(Working data begins)

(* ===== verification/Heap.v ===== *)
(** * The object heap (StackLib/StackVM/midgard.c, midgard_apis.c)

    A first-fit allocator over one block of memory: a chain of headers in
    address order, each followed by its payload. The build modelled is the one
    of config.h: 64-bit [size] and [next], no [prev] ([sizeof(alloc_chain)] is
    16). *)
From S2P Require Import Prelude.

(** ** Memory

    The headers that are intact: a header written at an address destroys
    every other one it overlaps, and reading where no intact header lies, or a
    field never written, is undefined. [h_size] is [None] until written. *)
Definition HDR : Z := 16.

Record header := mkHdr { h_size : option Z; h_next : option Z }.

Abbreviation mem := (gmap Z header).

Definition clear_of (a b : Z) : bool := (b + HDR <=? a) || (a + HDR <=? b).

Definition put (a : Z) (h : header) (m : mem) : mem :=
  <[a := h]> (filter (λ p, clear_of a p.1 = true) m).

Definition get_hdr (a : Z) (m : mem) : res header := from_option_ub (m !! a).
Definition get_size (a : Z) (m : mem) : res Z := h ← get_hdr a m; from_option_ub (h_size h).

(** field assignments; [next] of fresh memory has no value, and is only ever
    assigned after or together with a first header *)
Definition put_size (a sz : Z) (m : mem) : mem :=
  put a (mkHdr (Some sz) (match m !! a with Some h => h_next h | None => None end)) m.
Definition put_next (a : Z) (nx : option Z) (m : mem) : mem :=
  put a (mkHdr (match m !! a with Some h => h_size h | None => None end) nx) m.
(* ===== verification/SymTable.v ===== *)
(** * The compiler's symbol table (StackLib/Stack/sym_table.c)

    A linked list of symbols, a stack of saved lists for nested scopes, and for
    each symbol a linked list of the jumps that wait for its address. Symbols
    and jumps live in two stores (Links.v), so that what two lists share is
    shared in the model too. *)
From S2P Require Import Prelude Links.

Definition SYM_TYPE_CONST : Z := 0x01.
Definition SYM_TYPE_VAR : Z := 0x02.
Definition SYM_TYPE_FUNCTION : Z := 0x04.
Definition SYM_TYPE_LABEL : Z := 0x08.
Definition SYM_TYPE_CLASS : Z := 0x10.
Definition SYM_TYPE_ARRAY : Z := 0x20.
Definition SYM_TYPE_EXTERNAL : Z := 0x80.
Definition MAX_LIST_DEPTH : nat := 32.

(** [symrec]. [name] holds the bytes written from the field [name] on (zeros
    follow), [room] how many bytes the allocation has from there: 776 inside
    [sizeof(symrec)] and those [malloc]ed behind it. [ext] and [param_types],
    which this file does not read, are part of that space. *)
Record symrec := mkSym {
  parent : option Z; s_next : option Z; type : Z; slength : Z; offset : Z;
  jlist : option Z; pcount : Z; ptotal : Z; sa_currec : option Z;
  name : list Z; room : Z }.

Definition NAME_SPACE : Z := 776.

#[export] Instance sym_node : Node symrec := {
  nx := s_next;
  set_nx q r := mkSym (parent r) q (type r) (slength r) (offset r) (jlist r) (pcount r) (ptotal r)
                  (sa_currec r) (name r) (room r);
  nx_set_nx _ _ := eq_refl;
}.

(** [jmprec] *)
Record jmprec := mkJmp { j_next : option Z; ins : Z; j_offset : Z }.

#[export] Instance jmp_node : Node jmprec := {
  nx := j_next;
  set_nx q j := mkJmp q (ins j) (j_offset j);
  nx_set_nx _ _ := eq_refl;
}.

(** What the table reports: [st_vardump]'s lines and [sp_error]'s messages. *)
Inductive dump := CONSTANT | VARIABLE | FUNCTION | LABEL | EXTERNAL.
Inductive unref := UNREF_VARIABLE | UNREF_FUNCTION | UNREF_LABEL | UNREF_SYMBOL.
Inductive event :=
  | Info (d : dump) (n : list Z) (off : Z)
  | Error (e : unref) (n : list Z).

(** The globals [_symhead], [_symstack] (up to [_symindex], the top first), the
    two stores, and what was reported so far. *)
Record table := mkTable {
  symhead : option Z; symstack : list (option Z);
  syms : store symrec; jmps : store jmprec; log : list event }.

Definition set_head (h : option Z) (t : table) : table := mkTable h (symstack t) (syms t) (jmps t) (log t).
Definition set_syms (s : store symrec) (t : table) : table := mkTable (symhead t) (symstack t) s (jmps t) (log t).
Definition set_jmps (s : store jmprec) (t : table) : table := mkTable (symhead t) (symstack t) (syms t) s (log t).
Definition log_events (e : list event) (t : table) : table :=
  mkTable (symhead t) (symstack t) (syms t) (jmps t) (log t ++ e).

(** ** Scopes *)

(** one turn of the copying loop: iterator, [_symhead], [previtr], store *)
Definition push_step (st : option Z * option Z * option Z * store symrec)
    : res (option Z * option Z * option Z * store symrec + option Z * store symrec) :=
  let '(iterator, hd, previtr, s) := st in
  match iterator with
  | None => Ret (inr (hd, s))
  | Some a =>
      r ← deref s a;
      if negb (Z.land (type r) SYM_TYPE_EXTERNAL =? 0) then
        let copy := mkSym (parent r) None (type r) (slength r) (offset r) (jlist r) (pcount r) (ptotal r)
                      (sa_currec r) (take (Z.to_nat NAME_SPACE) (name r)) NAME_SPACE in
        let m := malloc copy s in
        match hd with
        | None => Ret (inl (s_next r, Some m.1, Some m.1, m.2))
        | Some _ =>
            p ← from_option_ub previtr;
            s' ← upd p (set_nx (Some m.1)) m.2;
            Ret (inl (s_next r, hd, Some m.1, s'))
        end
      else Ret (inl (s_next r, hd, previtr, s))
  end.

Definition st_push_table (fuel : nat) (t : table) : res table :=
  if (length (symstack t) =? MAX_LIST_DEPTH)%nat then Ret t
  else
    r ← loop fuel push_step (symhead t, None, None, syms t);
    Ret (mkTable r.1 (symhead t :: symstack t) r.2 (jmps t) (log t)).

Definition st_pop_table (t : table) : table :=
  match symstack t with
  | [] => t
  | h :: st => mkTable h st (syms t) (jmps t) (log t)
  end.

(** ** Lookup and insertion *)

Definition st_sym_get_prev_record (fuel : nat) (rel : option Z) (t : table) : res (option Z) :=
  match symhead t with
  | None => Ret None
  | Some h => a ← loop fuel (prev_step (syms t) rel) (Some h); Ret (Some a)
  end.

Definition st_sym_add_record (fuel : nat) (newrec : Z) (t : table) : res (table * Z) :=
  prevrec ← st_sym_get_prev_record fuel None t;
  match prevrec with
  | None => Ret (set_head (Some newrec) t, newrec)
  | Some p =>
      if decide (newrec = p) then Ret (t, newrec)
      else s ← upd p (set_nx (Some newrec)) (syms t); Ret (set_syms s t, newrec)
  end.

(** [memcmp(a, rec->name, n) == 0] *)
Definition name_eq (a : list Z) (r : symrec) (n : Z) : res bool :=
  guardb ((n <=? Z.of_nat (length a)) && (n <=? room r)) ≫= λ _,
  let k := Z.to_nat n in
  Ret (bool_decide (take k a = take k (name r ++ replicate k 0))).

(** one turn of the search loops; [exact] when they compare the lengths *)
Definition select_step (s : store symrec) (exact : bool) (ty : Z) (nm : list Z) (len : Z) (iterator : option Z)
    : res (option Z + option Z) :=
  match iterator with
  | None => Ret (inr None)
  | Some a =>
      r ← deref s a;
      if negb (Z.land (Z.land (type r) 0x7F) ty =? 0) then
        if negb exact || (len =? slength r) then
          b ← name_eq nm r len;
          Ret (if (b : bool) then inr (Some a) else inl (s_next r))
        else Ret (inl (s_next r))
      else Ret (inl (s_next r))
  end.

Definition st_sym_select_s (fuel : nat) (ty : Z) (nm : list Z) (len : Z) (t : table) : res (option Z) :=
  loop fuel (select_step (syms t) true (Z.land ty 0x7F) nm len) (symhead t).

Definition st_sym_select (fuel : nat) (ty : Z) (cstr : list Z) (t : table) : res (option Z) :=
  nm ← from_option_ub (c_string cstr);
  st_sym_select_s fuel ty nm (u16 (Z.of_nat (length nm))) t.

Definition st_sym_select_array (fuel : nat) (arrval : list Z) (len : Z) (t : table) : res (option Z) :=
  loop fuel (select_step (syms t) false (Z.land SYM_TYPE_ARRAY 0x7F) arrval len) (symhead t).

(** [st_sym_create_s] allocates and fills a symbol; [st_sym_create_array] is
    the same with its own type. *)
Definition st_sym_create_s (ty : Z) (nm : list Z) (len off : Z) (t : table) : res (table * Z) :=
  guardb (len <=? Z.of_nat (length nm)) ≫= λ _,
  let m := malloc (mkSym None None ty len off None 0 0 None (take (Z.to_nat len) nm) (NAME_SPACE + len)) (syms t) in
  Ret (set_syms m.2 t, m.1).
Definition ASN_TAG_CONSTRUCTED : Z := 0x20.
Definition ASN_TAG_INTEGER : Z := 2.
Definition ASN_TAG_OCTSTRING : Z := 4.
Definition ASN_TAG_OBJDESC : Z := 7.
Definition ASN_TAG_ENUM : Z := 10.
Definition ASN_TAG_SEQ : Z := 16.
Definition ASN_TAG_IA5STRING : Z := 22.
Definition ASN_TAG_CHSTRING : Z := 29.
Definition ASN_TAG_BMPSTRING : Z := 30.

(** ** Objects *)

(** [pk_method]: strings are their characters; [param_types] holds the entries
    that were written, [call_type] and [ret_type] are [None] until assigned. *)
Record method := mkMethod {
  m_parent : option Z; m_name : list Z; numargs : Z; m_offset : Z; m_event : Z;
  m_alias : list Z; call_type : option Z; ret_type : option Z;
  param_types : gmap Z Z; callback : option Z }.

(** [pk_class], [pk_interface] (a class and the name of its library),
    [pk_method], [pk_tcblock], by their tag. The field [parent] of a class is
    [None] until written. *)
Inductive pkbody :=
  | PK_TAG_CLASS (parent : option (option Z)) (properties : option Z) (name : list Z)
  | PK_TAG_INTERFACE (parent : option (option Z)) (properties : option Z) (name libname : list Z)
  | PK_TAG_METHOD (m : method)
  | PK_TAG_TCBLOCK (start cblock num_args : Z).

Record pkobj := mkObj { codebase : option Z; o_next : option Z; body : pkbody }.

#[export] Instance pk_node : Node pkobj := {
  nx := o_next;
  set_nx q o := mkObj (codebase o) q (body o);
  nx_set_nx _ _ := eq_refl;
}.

(Working data ends)
(Working data begins)

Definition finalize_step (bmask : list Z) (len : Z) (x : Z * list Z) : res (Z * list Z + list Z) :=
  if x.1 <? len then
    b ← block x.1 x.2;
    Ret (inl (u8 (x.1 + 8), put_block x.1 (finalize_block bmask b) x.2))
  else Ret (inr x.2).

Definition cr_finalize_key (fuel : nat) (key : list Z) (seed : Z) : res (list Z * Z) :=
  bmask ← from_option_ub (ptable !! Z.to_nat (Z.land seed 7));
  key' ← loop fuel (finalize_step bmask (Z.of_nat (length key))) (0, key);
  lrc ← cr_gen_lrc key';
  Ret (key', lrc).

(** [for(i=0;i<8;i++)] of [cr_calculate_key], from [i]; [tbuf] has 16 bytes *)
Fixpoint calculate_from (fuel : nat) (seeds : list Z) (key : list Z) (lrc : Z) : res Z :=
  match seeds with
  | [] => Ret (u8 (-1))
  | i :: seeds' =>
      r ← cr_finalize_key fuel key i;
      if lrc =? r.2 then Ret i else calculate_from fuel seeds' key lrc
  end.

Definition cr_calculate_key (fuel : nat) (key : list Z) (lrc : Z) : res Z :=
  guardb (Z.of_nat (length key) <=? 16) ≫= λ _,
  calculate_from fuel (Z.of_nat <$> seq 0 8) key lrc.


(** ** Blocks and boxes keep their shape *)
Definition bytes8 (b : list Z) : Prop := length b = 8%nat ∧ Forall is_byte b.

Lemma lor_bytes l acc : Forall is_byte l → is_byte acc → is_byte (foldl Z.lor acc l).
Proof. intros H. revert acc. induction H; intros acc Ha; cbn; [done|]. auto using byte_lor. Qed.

(Working data ends)

■ **Work to complete**: Pick out and copy the lines of the material that include the word "Import".

■ **Answer box**:
From S2P Require Import Prelude.
From S2P Require Import Prelude Links.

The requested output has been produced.